After three days of battering winds and waves, Fiji's navy dispatched patrol boats this morning to northern islands believed to be worst-hit by Cyclone Tomas, which has packed fierce winds and 23-foot wave swells. Military jets from Australia and New Zealand are also airlifting emergency supplies toward the string of islands, and Australia pledged $1 million in aid.
Australia's overseas aid program, AusAID, says it has been unable to contact 17 of its nationals who reside in Fiji. "Thirty-five of the 52 Australians registered in the north are reported as safe and well," AusAID's acting director-general, Peter Baxter, told the Australian public broadcaster ABC. "But communications are still down in the area and we expect to make contact with the others as the next couple of days progress."
One Australian survivor described his ordeal as the cyclone hit. "It was quite traumatic. You could hear the wind whistling past and ... the walls were shaking," said Max Solomon, who runs beach shacks on the Fijian island of Vanua Levu.
"There wasn't as much damage as we would have thought because we'd already put up shutters and things all over the house. The trees had all been trimmed and everything was looked after," he told ABC. "But there were other places ... that had quite a bit of damage."
Only one death has been reported so far -- a woman who drowned after rescuing two children swept out to sea. But Fiji's prime minister and military chief, Commodore Frank Bainimarama, said the full extent of the storm's wrath was not yet known.
"It is evident that wherever [Cyclone] Tomas has struck, the damage has been overwhelming," Bainimarama told reporters from several news agencies.
A spokesman for the country's disaster management office, Pajiliai Dobui, said aerial surveillance is just getting under way, but some islands are still out of contact. "So we have still not got any word about [additional] casualties," he told The Associated Press.
"Those who have experienced other cyclones say this is the longest and the strongest they have come across -- and the most destructive," Dobui told another outlet, Agence France-Press.
A New Zealand air force pilot surveying damage from above told ABC he saw dozens of people left homeless by the disaster.
"A lot of the villages in the north where it hit pretty hard, we've seen buildings that have been totally destroyed, roofs ripped off -- roofs that were ripped off schools it looks like -- and a lot of debris around," said squadron leader Karye Tamiriki.
A nationwide curfew was lifted this morning, a day after the government declared a state of emergency that will stay in effect for 30 days in the country's northern and eastern divisions.
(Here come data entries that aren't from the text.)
(** * net-tui: the refresh / state / render loop of [main.go]

    A shallow embedding of the dashboard's navigation state machine
    ([Update], [handleKey], [clampCursor]), its scroll helpers
    ([adjustOffset], [visibleRange]), its renderer ([View] and the three
    table views), its normaliser ([fetchData], [fetchConnections],
    [fetchPorts], [fetchInterfaces]) and its formatting helpers
    ([protoString], [formatAddr], [formatBytes], [truncate]).

    Conventions of the embedding:
    - a Go [int] is a [Z] in the 64-bit signed range; every [+], [-], [++]
      and [--] of the source is written with [int_add] / [int_sub], which
      wrap around;
    - [uint32], [uint64] and [int32] values are [Z]s as well;
    - a Go [string] is a [string] of bytes, [len] is [String.length];
    - a run-time panic (index or slice bound out of range) is [None];
    - methods with a pointer receiver return the updated [model]; methods
      with a value receiver work on their own copy, so the caller keeps
      its [model];
    - what lives outside the repository (the host's connection and
      interface tables, the process table, the wall clock, the styling
      library, [sort.Slice]) is an explicit input. *)

From Stdlib Require Import ZArith Lia Ascii String List Sorting.Sorted.
From stdpp Require Import base decidable option numbers list list_numbers
  strings gmap pretty sorting.

Local Open Scope Z_scope.

(** ** Machine integers *)

Module GoInt.

Definition int_min : Z := - 2 ^ 63.
Definition int_max : Z := 2 ^ 63 - 1.
Definition uint64_max : Z := 2 ^ 64 - 1.

Definition is_int (z : Z) : Prop := int_min <= z <= int_max.
Definition is_uint64 (z : Z) : Prop := 0 <= z <= uint64_max.

(** Two's complement wrap-around of a mathematical result into [int]. *)
Definition wrap (z : Z) : Z := (z + 2 ^ 63) mod 2 ^ 64 - 2 ^ 63.

(** Wrap-around of a mathematical result into [uint64]. *)
Definition wrap_u64 (z : Z) : Z := z mod 2 ^ 64.

Definition int_add (a b : Z) : Z := wrap (a + b).
Definition int_sub (a b : Z) : Z := wrap (a - b).

(** Go's [%] truncates towards zero. *)
Definition int_rem (a b : Z) : Z := Z.rem a b.

(** The builtin [min] and [max] on [int]. *)
Definition int_min2 (a b : Z) : Z := if a <? b then a else b.
Definition int_max2 (a b : Z) : Z := if a <? b then b else a.

End GoInt.
Export GoInt.

(** ** Strings *)

(** [len(s)] *)
Definition len (s : string) : Z := Z.of_nat (String.length s).

(** [s[:n]]; the slice expression panics unless [0 <= n <= len(s)]. *)
Definition slice_to (s : string) (n : Z) : option string :=
  if (0 <=? n) && (n <=? len s)
  then Some (String.substring 0 (Z.to_nat n) s)
  else None.

(** [strings.Repeat(s, n)] for [n >= 0] (the only use, in [viewHeader],
    passes [max(_, 0)]). *)
Definition Repeat (s : string) (n : Z) : string :=
  String.concat "" (replicate (Z.to_nat n) s).

(** [strings.Join] *)
Definition Join (l : list string) (sep : string) : string :=
  String.concat sep l.

(** [%d] *)
Definition fmt_d (z : Z) : string := pretty z.

(** ** Formatting helpers *)

Definition protoString (connType family : Z) : string :=
  let proto := if connType =? 2 then "udp" else "tcp" in
  if (family =? 10) || (family =? 23) then proto +:+ "6" else proto.

Definition formatAddr (ip : string) (port : Z) : string :=
  let ip := if String.eqb ip "" then "*" else ip in
  ip +:+ ":" +:+ fmt_d port.

Definition truncate (s : string) (max : Z) : option string :=
  if len s <=? max then Some s
  else if max <=? 3 then slice_to s max
  else (fun p => p +:+ "...") <$> slice_to s (int_sub max 3).

(** *** [formatBytes]

    [float64(b)] rounds a [uint64] to 53 significant bits, ties to even;
    the result is again an integer and is returned as such. *)
Definition float64_of_uint64 (b : Z) : Z :=
  if b <? 2 ^ 53 then b
  else
    let e := Z.log2 b - 52 in
    let q := Z.shiftr b e in
    let r := Z.land b (Z.ones e) in
    let half := Z.shiftl 1 (e - 1) in
    let q' := if (half <? r) || ((r =? half) && Z.odd q) then q + 1 else q in
    Z.shiftl q' e.

(** Nearest integer to [n / d], ties to even ([0 <= n], [0 < d]). *)
Definition round_half_even (n d : Z) : Z :=
  let q := n / d in
  let r := n mod d in
  if 2 * r <? d then q
  else if d <? 2 * r then q + 1
  else if Z.even q then q else q + 1.

(** [fmt.Sprintf("%.1f", x / y)] for two floats [x], [y] holding the
    integers [num] and [den], [den] a power of two: the quotient of a float
    by a power of two is exact, and [%.1f] prints the exact value rounded
    to one decimal, ties to even. *)
Definition fmt_f1 (num den : Z) : string :=
  let tenths := round_half_even (10 * num) den in
  fmt_d (tenths / 10) +:+ "." +:+ fmt_d (tenths mod 10).

Definition unit : Z := 1024.

(** The loop [for n := b / unit; n >= unit; n /= unit { div *= unit; exp++ }];
    [fuel] bounds the number of iterations. *)
Fixpoint scale_loop (fuel : nat) (n div exp : Z) : Z * Z * Z :=
  match fuel with
  | O => (n, div, exp)
  | S fuel' =>
      if unit <=? n
      then scale_loop fuel' (n / unit) (wrap_u64 (div * unit)) (int_add exp 1)
      else (n, div, exp)
  end.

(** Each iteration divides [n] by 1024, so one more than [log2 n]
    iterations always reach the exit test. *)
Definition scale_fuel (n : Z) : nat := S (Z.to_nat (Z.log2 n)).

(** ["KMGTPE"[exp]]; indexing panics out of range. *)
Definition unit_prefix (exp : Z) : option ascii :=
  if 0 <=? exp then String.get (Z.to_nat exp) "KMGTPE" else None.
Power, water, sewage and communications have been severed on dozens of islands.
Cyclone Tomas has been downgraded to a Category 3 storm, and all national warnings have been canceled. "The good news is it's accelerating away from Fiji ... and weakening in the cooler waters," Matt Boterhoven, a senior forecaster at Fiji's Tropical Cyclone Center, told AP. Earlier, 23-foot waves were reported in the Lau island group near the epicenter of where Tomas hit, Boterhoven said.
Reports of damage are beginning to emerge from other hard-hit areas.
"Some of the houses have blown away. A lot of trees have been uprooted, some of the roads have been blocked off because the waves have picked up rocks and coral and have dumped it on the road," Julian Hennings, a spokesman for the Koro island resort of Dere Bay, told AP. Seven of the island's 14 villages have been badly damaged, he added.